The network of groups supporting GI resistance are engaged in a wide range of organizing—from supporting military servicepeople facing military prosecution to opposing the extension of deployments via "stop-loss" and the Inactive Ready Reserve to fighting for veterans benefits to pushing the Canadian government to grant asylum to resisters. Groups like Military Families Speak Out and Gold Star Families for Peace have also been active in organizing military families. There have been some attempts, notably by IVAW and the Military Project, to go out to bases and talk to active duty military service personnel. Meanwhile, some of the groups actively supporting resisters, including Courage to Resist, War Resisters League, and IVAW, are also engaged in "truth in recruitment" work, which promises to be even more pressing with the economic downturn.
Since being discharged as a Conscientious Objector, Endelman has returned home and is "looking for a job in the rough economy." In light of the economic recession and skyrocketing unemployment rates, he worries that others will feel pressure to stay in the military even if they share his feelings about war.

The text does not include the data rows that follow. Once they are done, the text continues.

(* ===== verification/SowrMemoryPool.v ===== *)
(** muggle/c/memory/sowr_memory_pool.{h,c}: a ring of blocks that one thread
    takes in order and one thread gives back in order; giving a block back gives
    back those taken before it.  alloc reads the shared [free_idx] once and free
    writes it once, so an interleaving is a sequence of whole calls. *)

From stdpp Require Import base list numbers.
From Stdlib Require Import ZArith Lia.
From S2P Require Import Prelude BaseUtils Dsaa Ring.

Open Scope Z_scope.

Module SowrMemoryPool.

(** [heads] are the [block_idx] of the blocks; a block is named by its number. *)
Record muggle_sowr_memory_pool := mkpool {
  blocks : list Z;
  heads : list Z;
  capacity : Z;
  block_size : Z;
  alloc_idx : Z;
  free_idx : Z;
  cached_free_pos : Z
}.

Definition sizeof_head : Z := 16.

(** [block->block_idx = i], where the head of block [i] has to lie in the blocks. *)
Definition init_block (block_size : Z) (blocks : list Z) (i : Z) (heads : list Z) : outcome (list Z) :=
  _ ← mem_read blocks (i32 (block_size * i)) sizeof_head;
  mret (heads ++ [i]).

(** The result of malloc is not checked. *)
Definition muggle_sowr_memory_pool_init `{Malloc Z} (capacity data_size : Z)
  : outcome (Z + muggle_sowr_memory_pool) :=
  let capacity := if capacity <=? 0 then 8 else capacity in
  let capacity := i32 (next_pow_of_2 (u64 capacity)) in
  if capacity <=? 0 then mret (inl MUGGLE_ERR_INVALID_PARAM)
  else
    let block_size := i32 (next_pow_of_2 (u64 (data_size + sizeof_head))) in
    match malloc_array 1 (u64 (i32 (block_size * capacity))) with
    | None => Undef
    | Some blocks =>
        heads ← for_up 0 capacity (init_block block_size blocks) [];
        mret (inr (mkpool blocks heads capacity block_size 0 0 (capacity - 1)))
    end.

Definition set_alloc_idx (a : Z) (p : muggle_sowr_memory_pool) : muggle_sowr_memory_pool :=
  mkpool (blocks p) (heads p) (capacity p) (block_size p) a (free_idx p) (cached_free_pos p).
Definition set_free_idx (f : Z) (p : muggle_sowr_memory_pool) : muggle_sowr_memory_pool :=
  mkpool (blocks p) (heads p) (capacity p) (block_size p) (alloc_idx p) f (cached_free_pos p).
Definition set_cached (x : Z) (p : muggle_sowr_memory_pool) : muggle_sowr_memory_pool :=
  mkpool (blocks p) (heads p) (capacity p) (block_size p) (alloc_idx p) (free_idx p) x.

(** The block at [alloc_pos], [None] for NULL. *)
Definition muggle_sowr_memory_pool_alloc (pool : muggle_sowr_memory_pool)
  : muggle_sowr_memory_pool * option Z :=
  let alloc_pos := IDX_IN_POW_OF_2_RING (alloc_idx pool) (capacity pool) in
  if negb (alloc_pos =? cached_free_pos pool)
  then (set_alloc_idx (i32 (alloc_idx pool + 1)) pool, Some alloc_pos)
  else
    let cached := i32 (free_idx pool - 1) in
    let cached := IDX_IN_POW_OF_2_RING cached (capacity pool) in
    let pool := set_cached cached pool in
    if negb (alloc_pos =? cached)
    then (set_alloc_idx (i32 (alloc_idx pool + 1)) pool, Some alloc_pos)
    else (pool, None).

Definition muggle_sowr_memory_pool_free (pool : muggle_sowr_memory_pool) (block : Z)
  : outcome muggle_sowr_memory_pool :=
  block_idx ← aget (heads pool) block;
  mret (set_free_idx (i32 (block_idx + 1)) pool).

Definition muggle_sowr_memory_pool_is_all_free (pool : muggle_sowr_memory_pool) : Z :=
  let free_pos := IDX_IN_POW_OF_2_RING (free_idx pool) (capacity pool) in
  let alloc_pos := IDX_IN_POW_OF_2_RING (alloc_idx pool) (capacity pool) in
  if free_pos =? alloc_pos then 1 else 0.

(** ** The pool is a queue of blocks *)

(** The blocks of the allocations [lo <= i < hi]. *)
Definition ring_blocks (cap lo hi : Z) : list Z := map (fun i => i mod cap) (seqZ lo (hi - lo)).

(** The clients hold [l], oldest first: [na] blocks were taken, [nf] given back,
    of which the pool knows [nc]. *)
Definition rep (p : muggle_sowr_memory_pool) (l : list Z) : Prop :=
  exists k na nf nc, 0 <= k <= 30 /\ capacity p = 2 ^ k /\ heads p = seqZ 0 (2 ^ k) /\
    l = ring_blocks (2 ^ k) nf na /\ nc <= nf <= na /\ na <= nc + 2 ^ k - 1 /\
    alloc_idx p = i32 na /\ 0 <= free_idx p <= 2 ^ k /\ free_idx p mod 2 ^ k = nf mod 2 ^ k /\
    cached_free_pos p = (nc - 1) mod 2 ^ k.

Lemma zlen_ring_blocks cap lo hi : lo <= hi -> zlen (ring_blocks cap lo hi) = hi - lo.
Proof. intros Hl. unfold ring_blocks, zlen. rewrite length_map, length_seqZ. lia. Qed.

Lemma ring_blocks_snoc cap lo hi : lo <= hi -> ring_blocks cap lo (hi + 1) = ring_blocks cap lo hi ++ [hi mod cap].
Proof.
  intros Hl. unfold ring_blocks. replace (hi + 1 - lo) with ((hi - lo) + 1) by lia.
  rewrite seqZ_app, map_app by lia. simpl. do 3 f_equal. lia.
Qed.

Lemma ring_blocks_split cap lo hi l1 b l2 :
  ring_blocks cap lo hi = l1 ++ b :: l2 -> 
  exists m, lo <= m < hi /\ b = m mod cap /\ l2 = ring_blocks cap (m + 1) hi.
Proof.
  revert lo. induction l1 as [|x l1 IH]; intros lo; unfold ring_blocks; (destruct (decide (lo < hi)) as [Hlt|];
    [rewrite seqZ_cons by lia|rewrite seqZ_nil by lia; done]); simpl; intros [= E1 E2].
  - exists lo. split; [lia|]. split; [done|]. rewrite <- E2. do 2 f_equal; lia.
  - destruct (IH (lo + 1)) as (m & ? & ? & ?); [|exists m; split; [lia|done]].
    unfold ring_blocks. rewrite <- E2. do 2 f_equal; lia.
Qed.

Lemma elem_ring_blocks cap lo hi b : b ∈ ring_blocks cap lo hi -> exists m, lo <= m < hi /\ b = m mod cap.
Proof.
  intros (m & -> & Hm)%list_elem_of_fmap. apply elem_of_seqZ in Hm. exists m. split; [lia|done].
Qed.

(** The case of a free block, for the cached position of [nc] blocks given back. *)
Lemma alloc_fresh k na nf nc : 0 <= k -> nc <= nf <= na -> na <= nc + 2 ^ k - 1 ->
  (na mod 2 ^ k =? (nc - 1) mod 2 ^ k) = (na =? nc + 2 ^ k - 1).
Proof.
  intros Hk Hn Hr. pose proof (Z.pow_pos_nonneg 2 k ltac:(lia) Hk).
  destruct (Z.eqb_spec na (nc + 2 ^ k - 1)) as [->|Hne].
  - apply Z.eqb_eq. replace (nc + 2 ^ k - 1) with (nc - 1 + 1 * 2 ^ k) by lia. by rewrite Z.mod_add by lia.
  - apply Z.eqb_neq. intros E. symmetry in E. apply (mod_ne (2 ^ k) (nc - 1) na) in E; lia.
Qed.

Lemma fresh_not_held k na nf : 0 <= k -> nf <= na < nf + 2 ^ k -> na mod 2 ^ k ∉ ring_blocks (2 ^ k) nf na.
Proof.
  intros Hk Hn (m & Hm & E)%elem_ring_blocks. symmetry in E. apply (mod_ne (2 ^ k) m na) in E; lia.
Qed.

Lemma sowr_alloc_spec p l : rep p l ->
  let '(p', r) := muggle_sowr_memory_pool_alloc p in
  match r with
  | Some b => b ∉ l /\ 0 <= b < capacity p /\ rep p' (l ++ [b])
  | None => zlen l = capacity p - 1 /\ rep p' l
  end.
Proof.
  intros (k & na & nf & nc & Hk & Hc & Hh & -> & Hn & Hr & Ha & Hf & Hfm & Hcp).
  pose proof (Z.pow_pos_nonneg 2 k ltac:(lia) ltac:(lia)) as Hpos.
  assert (2 ^ k <= 2 ^ 30) by (apply Z.pow_le_mono_r; lia).
  unfold muggle_sowr_memory_pool_alloc. rewrite Ha, Hc, Hcp, ring_index_i32 by lia.
  rewrite (alloc_fresh k na nf nc) by lia. rewrite (swrap_small 32 (free_idx p - 1)), ring_index_mod by lia.
  assert ((free_idx p - 1) mod 2 ^ k = (nf - 1) mod 2 ^ k) as ->.
  { rewrite Zminus_mod, Hfm. symmetry. apply Zminus_mod. }
  pose proof (Z.mod_pos_bound na (2 ^ k) Hpos).
  destruct (Z.eqb_spec na (nc + 2 ^ k - 1)) as [E|Hne]; simpl negb; cbv iota.
  - rewrite (alloc_fresh k na nf nf) by lia. destruct (Z.eqb_spec na (nf + 2 ^ k - 1)) as [E'|Hne]; simpl negb; cbv iota.
    + split; [rewrite zlen_ring_blocks; lia|]. exists k, na, nf, nf. simpl. split_and!; try done; lia.
    + split; [apply fresh_not_held; lia|]. split; [lia|]. exists k, (na + 1), nf, nf. simpl. rewrite ?Ha, i32_add.
      rewrite <- ring_blocks_snoc by lia. split_and!; try done; lia.
  - split; [apply fresh_not_held; lia|]. split; [lia|]. exists k, (na + 1), nf, nc. simpl. rewrite ?Ha, i32_add.
    rewrite <- ring_blocks_snoc by lia. split_and!; try done; lia.
Qed.

Lemma sowr_free_spec p l1 b l2 : rep p (l1 ++ b :: l2) ->
  exists p', muggle_sowr_memory_pool_free p b = Done p' /\ rep p' l2 /\ capacity p' = capacity p.
Proof.
  intros (k & na & nf & nc & Hk & Hc & Hh & El & Hn & Hr & Ha & Hf & Hfm & Hcp).
  pose proof (Z.pow_pos_nonneg 2 k ltac:(lia) ltac:(lia)) as Hpos. assert (2 ^ k <= 2 ^ 30) by (apply Z.pow_le_mono_r; lia).
  symmetry in El. apply ring_blocks_split in El as (m & Hm & -> & ->). pose proof (Z.mod_pos_bound m (2 ^ k) Hpos).
  unfold muggle_sowr_memory_pool_free. rewrite Hh, (aget_Some _ _ (m mod 2 ^ k)).
  - mcompute. eexists. split; [reflexivity|]. split; [|done]. exists k, na, (m + 1), nc. simpl.
    rewrite (swrap_small 32 (m mod 2 ^ k + 1)) by lia. split_and!; try done; try (pose proof (Z.mod_pos_bound m (2 ^ k) Hpos); lia). apply Zplus_mod_idemp_l.
  - rewrite zlookup_nonneg, lookup_seqZ by lia. lia.
Qed.

Lemma sowr_all_free_spec p l : rep p l -> muggle_sowr_memory_pool_is_all_free p = if decide (l = []) then 1 else 0.
Proof.
  intros (k & na & nf & nc & Hk & Hc & Hh & -> & Hn & Hr & Ha & Hf & Hfm & Hcp).
  pose proof (Z.pow_pos_nonneg 2 k ltac:(lia) ltac:(lia)) as Hpos.
  unfold muggle_sowr_memory_pool_is_all_free. rewrite Ha, Hc, ring_index_i32, ring_index_mod, Hfm by lia.
  pose proof (zlen_ring_blocks (2 ^ k) nf na ltac:(lia)) as Hlen.
  destruct (decide (nf = na)) as [->|Hne].
  - rewrite Z.eqb_refl. unfold ring_blocks. rewrite Z.sub_diag. done.
  - rewrite decide_False by (intros E; rewrite E in Hlen; unfold zlen in Hlen; simpl in Hlen; lia).
    destruct (Z.eqb_spec (nf mod 2 ^ k) (na mod 2 ^ k)) as [E|]; [|done]. apply mod_ne in E; lia.
Qed.

Lemma sowr_init_rep `{Malloc Z} capacity0 data_size :
  capacity0 <= 2 ^ 30 -> 0 <= data_size < 2 ^ 31 ->
  next_pow_of_2 (if capacity0 <=? 0 then 8 else capacity0) * next_pow_of_2 (data_size + sizeof_head) < 2 ^ 31 ->
  muggle_sowr_memory_pool_init capacity0 data_size = Undef \/
  exists p, muggle_sowr_memory_pool_init capacity0 data_size = Done (inr p) /\ rep p [] /\
    capacity p = next_pow_of_2 (if capacity0 <=? 0 then 8 else capacity0).
Proof.
  unfold sizeof_head. intros Hc Hd. unfold muggle_sowr_memory_pool_init, sizeof_head.
  set (cap0 := if capacity0 <=? 0 then 8 else capacity0).
  assert (1 <= cap0 <= 2 ^ 30) by (unfold cap0; destruct (Z.leb_spec capacity0 0); lia). clearbody cap0.
  rewrite (wrap_small 64 cap0), (wrap_small 64 (data_size + 16)), !next_pow_of_2_log2_up by lia. intros Hprod.
  assert (0 <= Z.log2_up cap0 <= 30) as Hk by (split; [apply Z.log2_up_nonneg|apply (Z.log2_up_le_mono cap0 (2 ^ 30)); lia]).
  assert (2 ^ Z.log2_up cap0 <= 2 ^ 30) by (apply Z.pow_le_mono_r; lia).
  pose proof (Z.pow_pos_nonneg 2 (Z.log2_up cap0) ltac:(lia) ltac:(lia)).
  assert (data_size + 16 <= 2 ^ Z.log2_up (data_size + 16)) by (apply Z.log2_up_spec; lia).
  set (cap := 2 ^ Z.log2_up cap0) in *. set (bs := 2 ^ Z.log2_up (data_size + 16)) in *.
  assert (bs < 2 ^ 31) by nia. assert (0 < bs * cap < 2 ^ 31) by nia. 
  rewrite (swrap_small 32 cap), (swrap_small 32 bs), (swrap_small 32 (bs * cap)), (wrap_small 64 (bs * cap)) by lia.
  destruct (Z.leb_spec cap 0); [lia|].
  destruct (malloc_array 1 _) as [bl|] eqn:Em; [|by left]. apply malloc_array_len in Em; [|lia..]. right.
  assert (wp (for_up 0 cap (init_block bs bl) []) (fun h => h = seqZ 0 cap)) as Hw.
  { apply (wp_for_up (fun i h => h = seqZ 0 i)).
    - done.
    - intros i h Hi ->. unfold init_block, sizeof_head. rewrite swrap_small, mem_read_ok by nia. mcompute. simpl.
      rewrite seqZ_app by lia. done.
    - intros h ->. f_equal. lia. }
  apply wp_Done in Hw as (h & -> & ->). mcompute. eexists. split; [reflexivity|]. split; [|done].
  exists (Z.log2_up cap0), 0, 0, 0. fold cap. simpl. split_and!; try done; try lia. rewrite <- (Z.mod_add (0 - 1) 1), Z.mod_small by lia. lia.
Qed.

(** C31: the pool is a queue of blocks: alloc returns a block that nobody holds
    and puts it at the end, and NULL exactly when capacity - 1 blocks are held;
    giving a block back gives back those taken before it, and is_all_free tells
    whether none is held; also when the index wraps at 32 bits. *)
Theorem sowr_memory_pool_refines p l :
  rep p l ->
  (let '(p', r) := muggle_sowr_memory_pool_alloc p in
   match r with
   | Some b => b ∉ l /\ 0 <= b < capacity p /\ rep p' (l ++ [b])
   | None => zlen l = capacity p - 1 /\ rep p' l
   end) /\
  (forall l1 b l2, l = l1 ++ b :: l2 ->
     exists p', muggle_sowr_memory_pool_free p b = Done p' /\ rep p' l2 /\ capacity p' = capacity p) /\
  muggle_sowr_memory_pool_is_all_free p = (if decide (l = []) then 1 else 0).
Proof.
  intros R. split; [by apply sowr_alloc_spec|]. split; [|by apply sowr_all_free_spec].
  intros l1 b l2 ->. by eapply sowr_free_spec.
Qed.

(** ** Witness: a pool of eight blocks of which two are taken. *)
Definition sample_pool : muggle_sowr_memory_pool :=
  mkpool (replicate 256 0) [0; 1; 2; 3; 4; 5; 6; 7] 8 32 2 0 7.

Lemma sowr_sample_rep : rep sample_pool [0; 1].
Proof. exists 3, 2, 0, 0. split_and!; try done; lia. Qed.

Lemma sowr_memory_pool_refines_witness :
  rep sample_pool [0; 1] /\
  let '(p', r) := muggle_sowr_memory_pool_alloc sample_pool in r = Some 2 /\ rep p' [0; 1; 2].
Proof.
  split; [exact sowr_sample_rep|].
  destruct (sowr_memory_pool_refines sample_pool [0; 1] sowr_sample_rep) as [(_ & _ & Hr) _].
  split; [reflexivity|exact Hr].
Defined.

(** A pool for one block never hands one out. *)
Example sowr_pool_of_one :
  muggle_sowr_memory_pool_alloc (mkpool (replicate 32 0) [0] 1 32 0 0 0) = (mkpool (replicate 32 0) [0] 1 32 0 0 0, None).
Proof. reflexivity. Qed.
End SowrMemoryPool.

Vogel predicts that in the coming year, regardless of the change of Administration and the proposal to shift troops from Iraq to Afghanistan, GI support work will continue to be in high demand. He observes that "war is war. Whether people are fighting in Iraq or Afghanistan, we’re looking at people being deployed again and again" which "puts a huge strain on people’s lives." He added, "I don’t think we’re going to see a decrease at all. I think it’s even going to get higher as the stresses continue to mount." In Vogel’s assessment, coffeehouses like the Different Drummer represent a promising development for the broader GI support network: "They offer a great potential for people in the military to find not only help with problems they may have, but also to meet other war resisters and refusers, and to find out what it means for them to organize."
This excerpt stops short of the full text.